Start of Records provided

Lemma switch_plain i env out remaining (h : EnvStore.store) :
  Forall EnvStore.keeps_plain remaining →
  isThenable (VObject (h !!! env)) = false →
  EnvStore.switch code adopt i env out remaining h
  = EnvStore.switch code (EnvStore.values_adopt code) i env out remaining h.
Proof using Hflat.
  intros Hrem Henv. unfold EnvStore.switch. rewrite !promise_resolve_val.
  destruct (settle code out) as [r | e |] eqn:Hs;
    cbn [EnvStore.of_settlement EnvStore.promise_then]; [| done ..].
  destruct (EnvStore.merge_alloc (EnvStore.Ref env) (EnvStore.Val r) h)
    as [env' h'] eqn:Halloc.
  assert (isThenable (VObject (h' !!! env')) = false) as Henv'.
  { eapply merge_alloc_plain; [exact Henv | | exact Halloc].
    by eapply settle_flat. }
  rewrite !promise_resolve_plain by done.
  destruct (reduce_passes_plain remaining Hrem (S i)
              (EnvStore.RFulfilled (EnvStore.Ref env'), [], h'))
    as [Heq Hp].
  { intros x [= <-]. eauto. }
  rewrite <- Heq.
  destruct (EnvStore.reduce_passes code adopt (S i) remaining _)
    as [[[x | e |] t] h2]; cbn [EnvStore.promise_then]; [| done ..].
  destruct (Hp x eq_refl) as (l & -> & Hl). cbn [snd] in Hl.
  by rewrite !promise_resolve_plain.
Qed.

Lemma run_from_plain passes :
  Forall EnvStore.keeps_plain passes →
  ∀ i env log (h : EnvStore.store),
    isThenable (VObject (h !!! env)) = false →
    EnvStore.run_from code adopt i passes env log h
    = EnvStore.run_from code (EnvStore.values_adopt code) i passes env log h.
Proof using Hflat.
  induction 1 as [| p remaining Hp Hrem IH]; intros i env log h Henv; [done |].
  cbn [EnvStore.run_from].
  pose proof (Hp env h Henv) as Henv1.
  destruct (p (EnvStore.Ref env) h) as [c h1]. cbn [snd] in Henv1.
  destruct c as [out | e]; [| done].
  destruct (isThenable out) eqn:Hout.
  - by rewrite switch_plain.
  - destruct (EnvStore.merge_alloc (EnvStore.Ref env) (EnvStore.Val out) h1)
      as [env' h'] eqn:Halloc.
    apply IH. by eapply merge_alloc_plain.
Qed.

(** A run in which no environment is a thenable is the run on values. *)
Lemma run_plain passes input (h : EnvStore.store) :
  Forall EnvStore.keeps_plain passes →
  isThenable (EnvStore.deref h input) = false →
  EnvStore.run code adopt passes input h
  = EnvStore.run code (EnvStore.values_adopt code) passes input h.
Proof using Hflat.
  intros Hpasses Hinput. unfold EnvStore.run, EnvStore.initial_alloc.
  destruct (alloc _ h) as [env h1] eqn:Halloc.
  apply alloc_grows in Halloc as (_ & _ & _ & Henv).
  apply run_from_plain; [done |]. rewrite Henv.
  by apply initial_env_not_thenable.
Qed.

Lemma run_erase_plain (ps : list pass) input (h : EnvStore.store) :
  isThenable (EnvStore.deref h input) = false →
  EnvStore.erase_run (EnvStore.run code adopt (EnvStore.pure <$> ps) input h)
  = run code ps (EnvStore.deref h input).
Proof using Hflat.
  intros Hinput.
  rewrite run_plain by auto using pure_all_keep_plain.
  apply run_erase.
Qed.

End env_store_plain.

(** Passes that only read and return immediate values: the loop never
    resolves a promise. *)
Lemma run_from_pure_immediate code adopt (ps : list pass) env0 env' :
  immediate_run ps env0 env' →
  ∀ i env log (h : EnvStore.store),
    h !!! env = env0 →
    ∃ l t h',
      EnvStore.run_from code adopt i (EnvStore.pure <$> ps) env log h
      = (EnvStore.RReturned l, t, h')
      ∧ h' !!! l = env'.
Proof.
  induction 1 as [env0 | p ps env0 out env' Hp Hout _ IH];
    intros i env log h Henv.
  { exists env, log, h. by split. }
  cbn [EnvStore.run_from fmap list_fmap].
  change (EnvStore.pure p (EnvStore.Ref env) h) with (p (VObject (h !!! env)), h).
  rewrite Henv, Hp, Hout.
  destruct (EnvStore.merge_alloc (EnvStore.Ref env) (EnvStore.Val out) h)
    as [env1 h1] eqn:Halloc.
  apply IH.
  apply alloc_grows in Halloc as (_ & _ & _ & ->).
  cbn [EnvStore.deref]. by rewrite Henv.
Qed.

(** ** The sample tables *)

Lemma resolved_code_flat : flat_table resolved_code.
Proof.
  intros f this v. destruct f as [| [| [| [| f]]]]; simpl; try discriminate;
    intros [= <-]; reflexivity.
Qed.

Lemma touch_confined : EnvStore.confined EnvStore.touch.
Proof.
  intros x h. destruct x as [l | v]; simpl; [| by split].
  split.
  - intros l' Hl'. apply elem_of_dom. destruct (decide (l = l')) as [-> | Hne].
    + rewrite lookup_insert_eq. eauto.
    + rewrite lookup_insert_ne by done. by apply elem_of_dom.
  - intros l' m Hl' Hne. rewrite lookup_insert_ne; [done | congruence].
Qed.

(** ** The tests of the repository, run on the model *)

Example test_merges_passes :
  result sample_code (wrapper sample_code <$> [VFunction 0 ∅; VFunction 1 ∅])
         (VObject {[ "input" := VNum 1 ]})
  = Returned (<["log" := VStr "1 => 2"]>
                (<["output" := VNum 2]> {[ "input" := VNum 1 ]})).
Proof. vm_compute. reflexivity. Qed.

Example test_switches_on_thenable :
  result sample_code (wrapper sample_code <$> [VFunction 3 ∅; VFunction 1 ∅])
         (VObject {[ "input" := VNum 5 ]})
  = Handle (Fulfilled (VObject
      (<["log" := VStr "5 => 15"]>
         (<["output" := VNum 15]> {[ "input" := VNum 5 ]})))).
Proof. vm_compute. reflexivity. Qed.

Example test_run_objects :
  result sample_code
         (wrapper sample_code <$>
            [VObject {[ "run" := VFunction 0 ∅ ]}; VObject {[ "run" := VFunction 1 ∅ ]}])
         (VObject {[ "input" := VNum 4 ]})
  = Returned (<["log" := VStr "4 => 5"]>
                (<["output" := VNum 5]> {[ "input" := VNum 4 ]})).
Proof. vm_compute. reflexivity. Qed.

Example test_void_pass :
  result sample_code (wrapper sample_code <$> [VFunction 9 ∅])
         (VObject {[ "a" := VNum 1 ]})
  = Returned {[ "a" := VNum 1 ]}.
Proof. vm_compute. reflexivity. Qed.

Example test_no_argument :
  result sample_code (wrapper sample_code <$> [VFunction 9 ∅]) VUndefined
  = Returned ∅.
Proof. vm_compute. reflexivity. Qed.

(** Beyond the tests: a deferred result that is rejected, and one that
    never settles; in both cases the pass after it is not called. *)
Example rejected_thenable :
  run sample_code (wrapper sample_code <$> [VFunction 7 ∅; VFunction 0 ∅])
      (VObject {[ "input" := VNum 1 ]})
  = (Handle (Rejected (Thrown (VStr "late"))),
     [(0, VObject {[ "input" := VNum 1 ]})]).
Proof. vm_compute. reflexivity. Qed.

End of Records provided

What the task asks —
Set the whole listing down again so that it matches the original exactly.

Task output —
Lemma switch_plain i env out remaining (h : EnvStore.store) :
  Forall EnvStore.keeps_plain remaining →
  isThenable (VObject (h !!! env)) = false →
  EnvStore.switch code adopt i env out remaining h
  = EnvStore.switch code (EnvStore.values_adopt code) i env out remaining h.
Proof using Hflat.
  intros Hrem Henv. unfold EnvStore.switch. rewrite !promise_resolve_val.
  destruct (settle code out) as [r | e |] eqn:Hs;
    cbn [EnvStore.of_settlement EnvStore.promise_then]; [| done ..].
  destruct (EnvStore.merge_alloc (EnvStore.Ref env) (EnvStore.Val r) h)
    as [env' h'] eqn:Halloc.
  assert (isThenable (VObject (h' !!! env')) = false) as Henv'.
  { eapply merge_alloc_plain; [exact Henv | | exact Halloc].
    by eapply settle_flat. }
  rewrite !promise_resolve_plain by done.
  destruct (reduce_passes_plain remaining Hrem (S i)
              (EnvStore.RFulfilled (EnvStore.Ref env'), [], h'))
    as [Heq Hp].
  { intros x [= <-]. eauto. }
  rewrite <- Heq.
  destruct (EnvStore.reduce_passes code adopt (S i) remaining _)
    as [[[x | e |] t] h2]; cbn [EnvStore.promise_then]; [| done ..].
  destruct (Hp x eq_refl) as (l & -> & Hl). cbn [snd] in Hl.
  by rewrite !promise_resolve_plain.
Qed.

Lemma run_from_plain passes :
  Forall EnvStore.keeps_plain passes →
  ∀ i env log (h : EnvStore.store),
    isThenable (VObject (h !!! env)) = false →
    EnvStore.run_from code adopt i passes env log h
    = EnvStore.run_from code (EnvStore.values_adopt code) i passes env log h.
Proof using Hflat.
  induction 1 as [| p remaining Hp Hrem IH]; intros i env log h Henv; [done |].
  cbn [EnvStore.run_from].
  pose proof (Hp env h Henv) as Henv1.
  destruct (p (EnvStore.Ref env) h) as [c h1]. cbn [snd] in Henv1.
  destruct c as [out | e]; [| done].
  destruct (isThenable out) eqn:Hout.
  - by rewrite switch_plain.
  - destruct (EnvStore.merge_alloc (EnvStore.Ref env) (EnvStore.Val out) h1)
      as [env' h'] eqn:Halloc.
    apply IH. by eapply merge_alloc_plain.
Qed.

(** A run in which no environment is a thenable is the run on values. *)
Lemma run_plain passes input (h : EnvStore.store) :
  Forall EnvStore.keeps_plain passes →
  isThenable (EnvStore.deref h input) = false →
  EnvStore.run code adopt passes input h
  = EnvStore.run code (EnvStore.values_adopt code) passes input h.
Proof using Hflat.
  intros Hpasses Hinput. unfold EnvStore.run, EnvStore.initial_alloc.
  destruct (alloc _ h) as [env h1] eqn:Halloc.
  apply alloc_grows in Halloc as (_ & _ & _ & Henv).
  apply run_from_plain; [done |]. rewrite Henv.
  by apply initial_env_not_thenable.
Qed.

Lemma run_erase_plain (ps : list pass) input (h : EnvStore.store) :
  isThenable (EnvStore.deref h input) = false →
  EnvStore.erase_run (EnvStore.run code adopt (EnvStore.pure <$> ps) input h)
  = run code ps (EnvStore.deref h input).
Proof using Hflat.
  intros Hinput.
  rewrite run_plain by auto using pure_all_keep_plain.
  apply run_erase.
Qed.

End env_store_plain.

(** Passes that only read and return immediate values: the loop never
    resolves a promise. *)
Lemma run_from_pure_immediate code adopt (ps : list pass) env0 env' :
  immediate_run ps env0 env' →
  ∀ i env log (h : EnvStore.store),
    h !!! env = env0 →
    ∃ l t h',
      EnvStore.run_from code adopt i (EnvStore.pure <$> ps) env log h
      = (EnvStore.RReturned l, t, h')
      ∧ h' !!! l = env'.
Proof.
  induction 1 as [env0 | p ps env0 out env' Hp Hout _ IH];
    intros i env log h Henv.
  { exists env, log, h. by split. }
  cbn [EnvStore.run_from fmap list_fmap].
  change (EnvStore.pure p (EnvStore.Ref env) h) with (p (VObject (h !!! env)), h).
  rewrite Henv, Hp, Hout.
  destruct (EnvStore.merge_alloc (EnvStore.Ref env) (EnvStore.Val out) h)
    as [env1 h1] eqn:Halloc.
  apply IH.
  apply alloc_grows in Halloc as (_ & _ & _ & ->).
  cbn [EnvStore.deref]. by rewrite Henv.
Qed.

(** ** The sample tables *)

Lemma resolved_code_flat : flat_table resolved_code.
Proof.
  intros f this v. destruct f as [| [| [| [| f]]]]; simpl; try discriminate;
    intros [= <-]; reflexivity.
Qed.

Lemma touch_confined : EnvStore.confined EnvStore.touch.
Proof.
  intros x h. destruct x as [l | v]; simpl; [| by split].
  split.
  - intros l' Hl'. apply elem_of_dom. destruct (decide (l = l')) as [-> | Hne].
    + rewrite lookup_insert_eq. eauto.
    + rewrite lookup_insert_ne by done. by apply elem_of_dom.
  - intros l' m Hl' Hne. rewrite lookup_insert_ne; [done | congruence].
Qed.

(** ** The tests of the repository, run on the model *)

Example test_merges_passes :
  result sample_code (wrapper sample_code <$> [VFunction 0 ∅; VFunction 1 ∅])
         (VObject {[ "input" := VNum 1 ]})
  = Returned (<["log" := VStr "1 => 2"]>
                (<["output" := VNum 2]> {[ "input" := VNum 1 ]})).
Proof. vm_compute. reflexivity. Qed.

Example test_switches_on_thenable :
  result sample_code (wrapper sample_code <$> [VFunction 3 ∅; VFunction 1 ∅])
         (VObject {[ "input" := VNum 5 ]})
  = Handle (Fulfilled (VObject
      (<["log" := VStr "5 => 15"]>
         (<["output" := VNum 15]> {[ "input" := VNum 5 ]})))).
Proof. vm_compute. reflexivity. Qed.

Example test_run_objects :
  result sample_code
         (wrapper sample_code <$>
            [VObject {[ "run" := VFunction 0 ∅ ]}; VObject {[ "run" := VFunction 1 ∅ ]}])
         (VObject {[ "input" := VNum 4 ]})
  = Returned (<["log" := VStr "4 => 5"]>
                (<["output" := VNum 5]> {[ "input" := VNum 4 ]})).
Proof. vm_compute. reflexivity. Qed.

Example test_void_pass :
  result sample_code (wrapper sample_code <$> [VFunction 9 ∅])
         (VObject {[ "a" := VNum 1 ]})
  = Returned {[ "a" := VNum 1 ]}.
Proof. vm_compute. reflexivity. Qed.

Example test_no_argument :
  result sample_code (wrapper sample_code <$> [VFunction 9 ∅]) VUndefined
  = Returned ∅.
Proof. vm_compute. reflexivity. Qed.

(** Beyond the tests: a deferred result that is rejected, and one that
    never settles; in both cases the pass after it is not called. *)
Example rejected_thenable :
  run sample_code (wrapper sample_code <$> [VFunction 7 ∅; VFunction 0 ∅])
      (VObject {[ "input" := VNum 1 ]})
  = (Handle (Rejected (Thrown (VStr "late"))),
     [(0, VObject {[ "input" := VNum 1 ]})]).
Proof. vm_compute. reflexivity. Qed.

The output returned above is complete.